## Work instruction
A stretch of the entries below is to be set down exactly, running from the line with "sg_done : list" through the line with "let last := push_trimmed", both included, and no other line.

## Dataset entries
(** ** Windows *)

Section Dangerous.
Variable try_parse_shell : rstr -> option Node.
Variable shlex_split : rstr -> option (list rstr).
(** The captured group of the expression in [looks_like_url], and the scheme [Url::parse]
    finds. *)
Variable url_capture : rstr -> option rstr.
Variable url_scheme_of : rstr -> option rstr.
Set Default Proof Using "Type".

Definition looks_like_url (token : rstr) : bool :=
  let lowercase_token := to_ascii_lowercase token in
  let found := match find_sub (lit "https://") lowercase_token with
               | Some idx => Some idx
               | None => find_sub (lit "http://") lowercase_token
               end in
  let urlish := match found with Some idx => drop idx token | None => token end in
  let candidate := default urlish (url_capture urlish) in
  match url_scheme_of candidate with
  | Some scheme => streq scheme (lit "http") || streq scheme (lit "https")
  | None => false
  end.

Definition args_have_url (args : list rstr) : bool := existsb looks_like_url args.

Definition executable_basename (exe : rstr) : option rstr :=
  name ← last_piece (split_pred is_slash exe);
  let name := strip_drive name in
  if is_empty name then None else Some (to_ascii_lowercase name).

Definition one_of (names : list string) (s : rstr) : bool := existsb (fun n => streq s (lit n)) names.

Definition is_powershell_executable (exe : rstr) : bool :=
  match executable_basename exe with
  | Some base => one_of ["powershell"; "powershell.exe"; "pwsh"; "pwsh.exe"]%string base
  | None => false
  end.

Definition is_browser_executable (name : rstr) : bool :=
  one_of ["chrome"; "chrome.exe"; "msedge"; "msedge.exe"; "firefox"; "firefox.exe"; "iexplore"; "iexplore.exe"]%string name.

Fixpoint parse_powershell_invocation (args : list rstr) : option (list rstr) :=
  match args with
  | [] => None
  | arg :: rest =>
      let lower := to_ascii_lowercase arg in
      if one_of ["-command"; "/command"; "-c"]%string lower then
        match rest with
        | [script] => shlex_split script
        | _ => None
        end
      else if starts_with (lit "-command:") lower || starts_with (lit "/command:") lower then
        match rest with
        | [] => '(name, script) ← split_once COLON arg; shlex_split script
        | _ => None
        end
      else if one_of ["-nologo"; "-noprofile"; "-noninteractive"; "-mta"; "-sta"]%string lower then
        parse_powershell_invocation rest
      else if starts_with [DASH] lower then parse_powershell_invocation rest
      else Some args
  end.

Definition SEG_SEPS : list char := [59; 124; 38; 10; 13; 9]%Z.
Definition SOFT_SEPS : rstr := lit "{}()[],;".
Definition DELETE_CMDLETS : list string := ["remove-item"; "ri"; "rm"; "del"; "erase"; "rd"; "rmdir"]%string.

(** The segments before the last, the last, and the text not yet pushed. *)
Record SegState := { sg_done : list (list rstr); sg_last : list rstr; sg_cur : rstr }.

Definition push_trimmed (segment : list rstr) (cur : rstr) : list rstr :=
  let s := trim cur in if is_empty s then segment else segment ++ [s].

Definition seg_char (st : SegState) (ch : char) : SegState :=
  if existsb (Z.eqb ch) SEG_SEPS then
    let last := push_trimmed (sg_last st) (sg_cur st) in
    if is_empty last then {| sg_done := sg_done st; sg_last := last; sg_cur := [] |}
    else {| sg_done := sg_done st ++ [last]; sg_last := []; sg_cur := [] |}
  else {| sg_done := sg_done st; sg_last := sg_last st; sg_cur := sg_cur st ++ [ch] |}.

Definition seg_token (st : SegState) (tok : rstr) : SegState :=
  let st := foldl seg_char {| sg_done := sg_done st; sg_last := sg_last st; sg_cur := [] |} tok in
  {| sg_done := sg_done st; sg_last := push_trimmed (sg_last st) (sg_cur st); sg_cur := [] |}.

Definition segments (tokens : list rstr) : list (list rstr) :=
  let st := foldl seg_token {| sg_done := []; sg_last := []; sg_cur := [] |} tokens in
  sg_done st ++ [sg_last st].

Definition segment_atoms (seg : list rstr) : list rstr :=
  List.filter (fun s => negb (is_empty s))
    (map trim (flat_map (split_pred (fun c => existsb (Z.eqb c) SOFT_SEPS)) seg)).

Definition is_delete_atom (a : rstr) : bool := existsb (fun cmd => eq_ignore_ascii_case a (lit cmd)) DELETE_CMDLETS.

Definition is_force_atom (a : rstr) : bool :=
  eq_ignore_ascii_case a (lit "-force") || eq_ignore_ascii_case (take 7 a) (lit "-force:").

Definition has_force_delete_cmdlet (tokens : list rstr) : bool :=
  existsb (fun seg => let atoms := segment_atoms seg in existsb is_delete_atom atoms && existsb is_force_atom atoms)
    (segments tokens).

Definition trim_matches (c : char) (s : rstr) : rstr := trim_end_matches c (drop_while (Z.eqb c) s).

Definition is_dangerous_powershell_words (words : list rstr) : bool :=
  let tokens_lc := map (fun t => to_ascii_lowercase (trim_matches DQUOTE (trim_matches 39 t))) words in
  let has_url := args_have_url words in
  let contains sub t := contains_sub (lit sub) t in
  if has_url && existsb (fun t => one_of ["start-process"; "start"; "saps"; "invoke-item"; "ii"]%string t
                                  || contains "start-process"%string t || contains "invoke-item"%string t) tokens_lc
  then true
  else if has_url && existsb (fun t => contains "shellexecute"%string t || contains "shell.application"%string t) tokens_lc
  then true
  else
    let first_dangerous :=
      match tokens_lc with
      | first :: _ =>
          (streq first (lit "rundll32") && existsb (contains "url.dll,fileprotocolhandler"%string) tokens_lc && has_url)
          || (streq first (lit "mshta") && has_url)
          || (is_browser_executable first && has_url)
          || (one_of ["explorer"; "explorer.exe"]%string first && has_url)
      | [] => false
      end in
    if first_dangerous then true else has_force_delete_cmdlet tokens_lc.

Definition is_dangerous_powershell (command : list rstr) : bool :=
  match command with
  | [] => false
  | exe :: rest =>
      if negb (is_powershell_executable exe) then false
      else match parse_powershell_invocation rest with
           | Some tokens => is_dangerous_powershell_words tokens
           | None => false
           end
  end.

(** [None] is the [return false] of the loop over the options of [cmd]. *)
Fixpoint cmd_body (args : list rstr) : option (list rstr) :=
  match args with
  | [] => Some []
  | arg :: rest =>
      let lower := to_ascii_lowercase arg in
      if one_of ["/c"; "/r"; "-c"]%string lower then Some rest
      else if starts_with [SLASH] lower then cmd_body rest
      else None
  end.

Definition is_operator_char (c : char) : bool := (c =? 38)%Z || (c =? 124)%Z.

Definition flush (cur : rstr) : list rstr := if is_empty cur then [] else [cur].

Fixpoint split_operators (cur token : rstr) : list rstr :=
  match token with
  | [] => flush cur
  | ch :: rest =>
      if is_operator_char ch then
        flush cur ++
        match rest with
        | next :: rest' => if (next =? ch)%Z then [ch; next] :: split_operators [] rest' else [ch] :: split_operators [] rest
        | [] => [[ch]]
        end
      else split_operators (cur ++ [ch]) rest
  end.

Definition split_embedded_cmd_operators (token : rstr) : list rstr :=
  List.filter (fun s => negb (is_empty (trim s))) (split_operators [] token).

(** [slice::split]. *)
Fixpoint split_list {A} (p : A -> bool) (l : list A) : list (list A) :=
  match l with
  | [] => [[]]
  | x :: l =>
      if p x then [] :: split_list p l
      else match split_list p l with [] => [[x]] | seg :: segs => (x :: seg) :: segs end
  end.

Definition has_flag (flag : string) (args : list rstr) : bool := existsb (fun a => eq_ignore_ascii_case a (lit flag)) args.

Definition dangerous_segment (segment : list rstr) : bool :=
  match segment with
  | [] => false
  | cmd :: _ =>
      let named name := eq_ignore_ascii_case cmd (lit name) in
      (named "start"%string && args_have_url segment)
      || ((named "del"%string || named "erase"%string) && has_flag "/f" segment)
      || ((named "rd"%string || named "rmdir"%string) && has_flag "/s" segment && has_flag "/q" segment)
  end.

Definition is_dangerous_cmd (command : list rstr) : bool :=
  match command with
  | [] => false
  | exe :: rest =>
      match executable_basename exe with
      | None => false
      | Some base =>
          if negb (one_of ["cmd"; "cmd.exe"]%string base) then false
          else
            match cmd_body rest with
            | None | Some [] => false
            | Some remaining =>
                let cmd_tokens := match remaining with
                                  | [only] => default [only] (shlex_split only)
                                  | _ => remaining
                                  end in
                let tokens := flat_map split_embedded_cmd_operators cmd_tokens in
                existsb dangerous_segment (split_list (one_of ["&"; "&&"; "|"; "||"]%string) tokens)
            end
      end
  end.

Definition is_direct_gui_launch (command : list rstr) : bool :=
  match command with
  | [] => false
  | exe :: rest =>
      match executable_basename exe with
      | None => false
      | Some base =>
          (one_of ["explorer"; "explorer.exe"]%string base && args_have_url rest)
          || (one_of ["mshta"; "mshta.exe"]%string base && args_have_url rest)
          || (one_of ["rundll32"; "rundll32.exe"]%string base
              && existsb (fun t => contains_sub (lit "url.dll,fileprotocolhandler") (to_ascii_lowercase t)) rest
              && args_have_url rest)
          || (is_browser_executable base && args_have_url rest)
      end
  end.

Definition is_dangerous_command_windows (command : list rstr) : bool :=
  is_dangerous_powershell command || is_dangerous_cmd command || is_direct_gui_launch command.

(** ** The classifier *)

Definition first_some {A B} (f : A -> option B) (l : list A) : option B :=
  foldr (fun a rest => match f a with Some b => Some b | None => rest end) None l.

(** [dangerous_command_match_for_exec], with the recursive call as an argument. *)
Definition match_for_exec (recurse : list rstr -> option DangerousCommandMatch) (command : list rstr)
    (platform : DangerousCommandPlatform) : option DangerousCommandMatch :=
  match command with
  | [] => None
  | program :: args =>
      match executable_name_lookup_key program platform with
      | None => None
      | Some cmd0 =>
          if streq cmd0 (lit "rm") && rm_args_include_force_option args then Some ForcedRm
          else if streq cmd0 (lit "sudo") then recurse args
          else if streq cmd0 (lit "env") then recurse (skip_env_args args)
          else if streq cmd0 (lit "trap") then
            action ← trap_action args; recurse [lit "sh"; lit "-c"; action]
          else None
      end
  end.

(** [levels] is [MAX_DANGEROUS_COMMAND_WRAPPER_DEPTH + 1 - wrapper_depth]: no level is left
    when the depth exceeds the maximum. *)
Fixpoint match_with_levels (levels : nat) (platform : DangerousCommandPlatform) (command : list rstr)
    : option DangerousCommandMatch :=
  match levels with
  | O => Some OtherMatch
  | S levels =>
      let recurse := match_with_levels levels platform in
      match match_for_exec recurse command platform with
      | Some dangerous_match => Some dangerous_match
      | None =>
          match parse_shell_lc_literal_commands try_parse_shell command ≫= first_some recurse with
          | Some dangerous_match => Some dangerous_match
          | None =>
              match platform with
              | WindowsPlatform => if is_dangerous_command_windows command then Some OtherMatch else None
              | PosixPlatform => None
              end
          end
      end
  end.

Definition dangerous_command_match_with_depth (command : list rstr) (wrapper_depth : nat)
    (platform : DangerousCommandPlatform) : option DangerousCommandMatch :=
  match_with_levels (MAX_DANGEROUS_COMMAND_WRAPPER_DEPTH + 1 - wrapper_depth) platform command.

Definition dangerous_command_match_for_platform (command : list rstr) (platform : DangerousCommandPlatform)
    : option DangerousCommandMatch :=
  dangerous_command_match_with_depth command 0 platform.

Definition dangerous_powershell_words_match (command : list rstr) (platform : DangerousCommandPlatform)
    : option DangerousCommandMatch :=
  match platform with
  | WindowsPlatform => if is_dangerous_powershell_words command then Some OtherMatch else None
  | PosixPlatform => None
  end.

(** ** What the classifier looks for *)

(** One wrapper taken off a command. *)
Inductive unwraps : list rstr -> list rstr -> Prop :=
| unwrap_sudo program args : runs program (lit "sudo") -> unwraps (program :: args) args
| unwrap_env program args rest : runs program (lit "env") -> env_runs args rest -> unwraps (program :: args) rest
| unwrap_trap program args action :
    runs program (lit "trap") -> trap_stores args action -> unwraps (program :: args) [lit "sh"; lit "-c"; action]
| unwrap_script command commands inner :
    parse_shell_lc_literal_commands try_parse_shell command = Some commands -> inner ∈ commands -> unwraps command inner.

(** [rm] with a force option before any [--]. *)
Inductive forced_rm : list rstr -> Prop :=
| forced_rm_intro program before arg after :
    runs program (lit "rm") -> lit "--" ∉ before -> force_option arg -> forced_rm (program :: before ++ arg :: after).

Lemma first_some_spec {A B} (f : A -> option B) l : is_Some (first_some f l) <-> exists a, a ∈ l /\ is_Some (f a).
Proof.
  induction l as [|x l IH]; cbn [first_some foldr]; [split; [by intros []|set_solver]|].
  destruct (f x) as [b|] eqn:E.
  - split; [|by eexists]. intros _. exists x. split; [set_solver|]. by rewrite E.
  - fold (first_some f l). rewrite IH. split.
    + intros (a & Ha & Hf). exists a. set_solver.
    + intros (a & [->|Ha]%elem_of_cons & Hf); [rewrite E in Hf; by destruct Hf|]. by exists a.
Qed.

## Exercise result
Record SegState := { sg_done : list (list rstr); sg_last : list rstr; sg_cur : rstr }.

Definition push_trimmed (segment : list rstr) (cur : rstr) : list rstr :=
  let s := trim cur in if is_empty s then segment else segment ++ [s].

Definition seg_char (st : SegState) (ch : char) : SegState :=
  if existsb (Z.eqb ch) SEG_SEPS then
    let last := push_trimmed (sg_last st) (sg_cur st) in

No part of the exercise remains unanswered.